Exercise brief: Would you reproduce exactly the lines below from the one holding "bind_step Hrun as [], _. cbv" through the one holding "Lemma main_composed i", inclusive, and no others?
[Start of Attachment]
(** The subscriber that is installed: filter, trace export, output format. *)
Record Subscriber : Type := {
  sb_filter : string;
  sb_exporting : bool;
  sb_json : bool;
}.

(** [TelemetryGuard::init]; [default_env] is the filter of the environment, if
    it has a valid one.  Nothing here fails. *)
Definition TelemetryGuard_init (exporter : string → Z → option string) (default_env : option string)
    (logging : LoggingConfig) (config : OpenTelemetryConfig) : TelemetryGuard * Subscriber :=
  let provider :=
    if ot_enabled config then
      match build_provider exporter config with Ok provider => Some provider | Err _ => None end
    else None in
  ({| tg_provider := provider; tg_shutdown_timeout := ot_shutdown_timeout_ms config |},
   {| sb_filter := default (lg_filter logging) default_env; sb_exporting := is_some provider;
      sb_json := lg_json logging |}).

(** [TelemetryGuard::shutdown]: the deadline the provider is given, if there is
    one. *)
Definition TelemetryGuard_shutdown (g : TelemetryGuard) : option Z :=
  (λ _, tg_shutdown_timeout g) <$> tg_provider g.

(** ** What [main] spawns and waits for *)

(** The names of the tasks, in the order they are spawned. *)
Definition component_tasks {Key} (readiness : KafkaReadinessConfig) (a : Authenticator Key)
    : list string :=
  (if is_some (jwks_refresh_interval a) then ["jwks-refresh"] else []) ++
  ["kafka"; "http"; "grpc"; "webhooks"] ++
  (if kr_enabled readiness then ["kafka-readiness"] else []).

(** Those that do not touch the health gates. *)
Definition other_tasks {Key} (a : Authenticator Key) : list string :=
  (if is_some (jwks_refresh_interval a) then ["jwks-refresh"] else []) ++
  ["kafka"; "http"; "webhooks"].

(** The task around [ingestor.run] has no error to return. *)
Definition kafka_task : TaskResult := ("kafka", Ok tt).

(** Which outcomes the tasks have.  The key refresh and the consumer return
    no error and not before they are told to, except that the consumer also
    returns when its loop stops ([stopped]), and panics if that does; the
    servers and the webhook manager return their result. *)
Definition task_ends (stopped : option bool) (shutdown : bool) (name : string) (outcome : Outcome)
    : bool :=
  match outcome with
  | Ok (task, res) =>
      bool_decide (task = name) &&
      (if bool_decide (name = "kafka") then
         is_ok res && (shutdown || default false stopped)
       else if bool_decide (name = "jwks-refresh") then is_ok res && shutdown
       else true)
  | Err _ => if bool_decide (name = "kafka") then negb (is_some stopped) else true
  end.

Inductive Level : Type := LevelInfo | LevelWarn | LevelError.

(** The level the cause is logged at. *)
Definition stop_level (cause : Stopped) : Level :=
  match cause with
  | SignalStop registered event =>
      match shutdown_signal registered event with Ok _ => LevelInfo | Err _ => LevelError end
  | JoinStop (Some (Ok (_, Ok _))) => LevelWarn
  | JoinStop (Some (Ok (_, Err _))) => LevelError
  | JoinStop (Some (Err _)) => LevelError
  | JoinStop None => LevelWarn
  end.

(** ** [main] *)

Inductive ProcessEffect : Type :=
| TelemetryStarted (subscriber : Subscriber)
| ConfigurationValid
| Spawned (tasks : list string)
| Stopping (level : Level) (cause : Stopped)
| ComponentStopped (outcome : Outcome)
| DeadlineReached (grace_secs : Z)
| RouterStopped
| TelemetryStopped (deadline_ms : option Z).

Inductive MainError : Type :=
| NotLoaded (error : string)
| NotStarted (error : StartError).

(** What [main] reads: the flag, the deserialized configuration, the
    environment, and the libraries' answers; then what the consumer loop sees,
    and the turns of the tasks. *)
Record MainInput : Type := {
  mi_check_config : bool;
  mi_parsed : result string (LoggingConfig * AppConfig);
  mi_lookup : string → option string;
  mi_filter : option string;
  mi_exporter : string → Z → option string;
  mi_outside : Outside;
  mi_consumed : list (bool * Event (nat → PersistEnv));
  mi_schedule : list Turn;
}.

(** [AppConfig::load]; logging is not changed by it. *)
Definition load_configuration (i : MainInput) : result string (LoggingConfig * AppConfig) :=
  '(logging, c) ← mi_parsed i; c ← AppConfig_load (mi_lookup i) c; Ok (logging, c).

(** What [main] logged from the end of its wait on: the cause, the tasks it
    joined, and the deadline if it was reached before all had ended. *)
Definition stop_effects (grace : Z) (s : Daemon) : list ProcessEffect :=
  match sy_stop s with
  | None => []
  | Some cause =>
      Stopping (stop_level cause) cause :: (ComponentStopped <$> js_joined (sy_tasks s)) ++
      (if js_aborted (sy_tasks s) then [DeadlineReached grace] else []) ++
      match sy_main s with Finished => [RouterStopped] | _ => [] end
  end.

Section main.
Context `{Mpsc Delivery Chan} `{UrlParser} `{HttpTypes} `{JwtLibrary Key} `{MimeParser}.
Context `{JsonCodec} `{Base64} `{RecordCodec}.
Implicit Types (d : Components Chan Key).

Definition shutdown_grace (c : AppConfig) : Z := Z.max (sv_shutdown_grace_secs (app_server c)) 1.

(** How the consumer loop ended, on what it saw: [None] when it panicked. *)
Definition consumer_stopped (i : MainInput) d : option bool :=
  '(_, control) ← run (mi_consumed i) (cp_ingestor d);
  Some (match control with Stop => true | Continue => false end).

(** The daemon after the turns; [None] if a turn is not possible. *)
Definition daemon_run (i : MainInput) (c : AppConfig) d (schedule : list Turn) : option Daemon :=
  turns (app_kafka_readiness c) (app_api c) (shutdown_grace c)
    (task_ends (consumer_stopped i d)) schedule (daemon_start (other_tasks (as_auth (cp_api d)))).

(** [main]: what it did, and its result once it has returned. *)
Definition main (i : MainInput) : list ProcessEffect * option (result MainError unit) :=
  match load_configuration i with
  | Err error => ([], Some (Err (NotLoaded error)))
  | Ok (logging, c) =>
    let '(telemetry, subscriber) :=
      TelemetryGuard_init (mi_exporter i) (mi_filter i) logging (app_opentelemetry c) in
    let started := [TelemetryStarted subscriber] in
    if mi_check_config i then
      (started ++ [ConfigurationValid; TelemetryStopped (TelemetryGuard_shutdown telemetry)],
       Some (Ok tt))
    else
      match compose (mi_outside i) c with
      | Err error => (started, Some (Err (NotStarted error)))
      | Ok d =>
        let started := started ++ [Spawned (component_tasks (app_kafka_readiness c) (as_auth (cp_api d)))] in
        match daemon_run i c d (mi_schedule i) with
        | None => (started, None)
        | Some s =>
          let effects := started ++ stop_effects (shutdown_grace c) s in
          match sy_main s with
          | Finished => (effects ++ [TelemetryStopped (TelemetryGuard_shutdown telemetry)], Some (Ok tt))
          | _ => (effects, None)
          end
        end
      end
  end.
End main.

Definition with_run (consumed : list (bool * Event (nat → PersistEnv))) (schedule : list Turn)
    (i : MainInput) : MainInput := {|
  mi_check_config := mi_check_config i; mi_parsed := mi_parsed i; mi_lookup := mi_lookup i;
  mi_filter := mi_filter i; mi_exporter := mi_exporter i; mi_outside := mi_outside i;
  mi_consumed := consumed; mi_schedule := schedule |}.

Section exit.
Context `{Mpsc Delivery Chan} `{UrlParser} `{HttpTypes} `{JwtLibrary Key} `{MimeParser}.
Context `{JsonCodec} `{Base64} `{RecordCodec}.
Implicit Types (d : Components Chan Key) (i : MainInput).

(** The consumer that [main] runs is set up by the consumer's section. *)
Lemma compose_ingestor o c d :
  compose o c = Ok d →
  let config := kf_consumer (app_kafka c) in
  ig_commit_invalid_messages (cp_ingestor d) = kc_commit_invalid_messages config ∧
  ig_max_payload_bytes (cp_ingestor d) = kc_max_payload_bytes config ∧
  ig_log (cp_ingestor d) = [].
Proof.
  intros Hrun. unfold compose in Hrun. destruct (reload_jwks _ _ _) as [a loaded].
  bind_step Hrun as [], _. cbv zeta in Hrun. bind_step Hrun as publisher, _.
  destruct (WebhookManager_new _ _ _ _) as [router built].
  bind_step Hrun as manager, _. bind_step Hrun as ingestor, Hing. bind_step Hrun as [], _.
  injection Hrun as <-. apply map_err_Ok in Hing. unfold with_pre_commit_sinks in Hing.
  repeat case_match; by simplify_eq.
Qed.

(** What [main] does once the components are composed. *)
Lemma main_composed i logging c d :
  load_configuration i = Ok (logging, c) → mi_check_config i = false →
  compose (mi_outside i) c = Ok d →
  ∃ before deadline, ∀ consumed schedule s,
    daemon_run (with_run consumed schedule i) c d schedule = Some s →
    main (Chan := Chan) (with_run consumed schedule i) =
    match sy_main s with
    | Finished => ((before ++ stop_effects (shutdown_grace c) s) ++ [TelemetryStopped deadline], Some (Ok tt))
    | _ => (before ++ stop_effects (shutdown_grace c) s, None)
    end.
Proof.
  intros Hload Hcheck Hstart.
  destruct (TelemetryGuard_init (mi_exporter i) (mi_filter i) logging (app_opentelemetry c))
    as [telemetry subscriber] eqn:E.
  eexists _, _. intros consumed schedule s Hrun. unfold main.
  change (load_configuration (with_run consumed schedule i)) with (load_configuration i).
  rewrite Hload. cbn [mi_check_config mi_outside with_run mi_schedule mi_exporter mi_filter].
  rewrite E, Hcheck, Hstart, Hrun. reflexivity.
Qed.

Lemma main_not_run i logging c d consumed schedule :
  load_configuration i = Ok (logging, c) → mi_check_config i = false →
  compose (mi_outside i) c = Ok d → daemon_run (with_run consumed schedule i) c d schedule = None →
  (main (Chan := Chan) (with_run consumed schedule i)).2 = None.
Proof.
  intros Hload Hcheck Hstart Hrun. unfold main.
  change (load_configuration (with_run consumed schedule i)) with (load_configuration i).
  rewrite Hload. destruct (TelemetryGuard_init _ _ _ _).
  cbn [mi_check_config mi_outside with_run mi_schedule]. by rewrite Hcheck, Hstart, Hrun.
Qed.

(** The start, the end of the consumer's task, and the end of the wait. *)
Definition consumer_ends (c : AppConfig) d : list Turn :=
  (if kr_enabled (app_kafka_readiness c) then [Main Next] else [Main Next; Main Next]) ++
  [OtherEnds (if is_some (jwks_refresh_interval (as_auth (cp_api d))) then 1 else 0)%nat (Ok kafka_task);
   Main (JoinNext 0)].

Lemma consumer_end_stops i c d :
  consumer_stopped i d = Some true →
  ∃ s, daemon_run i c d (consumer_ends c d) = Some s ∧ sy_main s = Draining ∧
    sy_stop s = Some (JoinStop (Some (Ok kafka_task))).
Proof.
  intros Hstop. unfold daemon_run, consumer_ends, other_tasks. rewrite Hstop.
  destruct (kr_enabled _) eqn:Ekr, (is_some _); simpl;
    unfold main_step, initial_readiness; simpl; rewrite Ekr; simpl; eauto.
Qed.

(** Whatever record ends the consumer, the process can end. *)
Lemma consumer_end_finishes i c d :
  consumer_stopped i d = Some true →
  ∃ schedule s, daemon_run i c d schedule = Some s ∧ sy_main s = Finished ∧
    forallb (negb ∘ signal_turn) schedule = true ∧
    sy_stop s = Some (JoinStop (Some (Ok kafka_task))).
Proof.
  intros (s & Hrun & Hpc & Hstop)%(consumer_end_stops i c).
  pose proof (turns_reachable _ _ _ _ _ _ _ Hrun) as (_ & _ & Horder)%reachable_ok.
  assert (drain_rank (sy_main s) ≤ 6)%nat as Hrank by by rewrite Hpc.
  destruct (finish_finishes (app_kafka_readiness c) (app_api c) (shutdown_grace c)
    (task_ends (consumer_stopped i d)) s) as (s' & Hfin & Hend); [unfold shutdown_grace; lia|done|done|].
  exists (consumer_ends c d ++ finish (shutdown_grace c) s), s'. split_and!.
  - unfold daemon_run in *. by rewrite turns_app, Hrun.
  - done.
  - rewrite forallb_app, finish_no_signal, andb_true_r. unfold consumer_ends. by destruct (kr_enabled _).
  - by rewrite (stop_kept _ _ _ _ _ _ _ Hfin Hrank).
Qed.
[End of Attachment]
Answer space:
  bind_step Hrun as [], _. cbv zeta in Hrun. bind_step Hrun as publisher, _.
  destruct (WebhookManager_new _ _ _ _) as [router built].
  bind_step Hrun as manager, _. bind_step Hrun as ingestor, Hing. bind_step Hrun as [], _.
  injection Hrun as <-. apply map_err_Ok in Hing. unfold with_pre_commit_sinks in Hing.
  repeat case_match; by simplify_eq.
Qed.

(** What [main] does once the components are composed. *)
Lemma main_composed i logging c d :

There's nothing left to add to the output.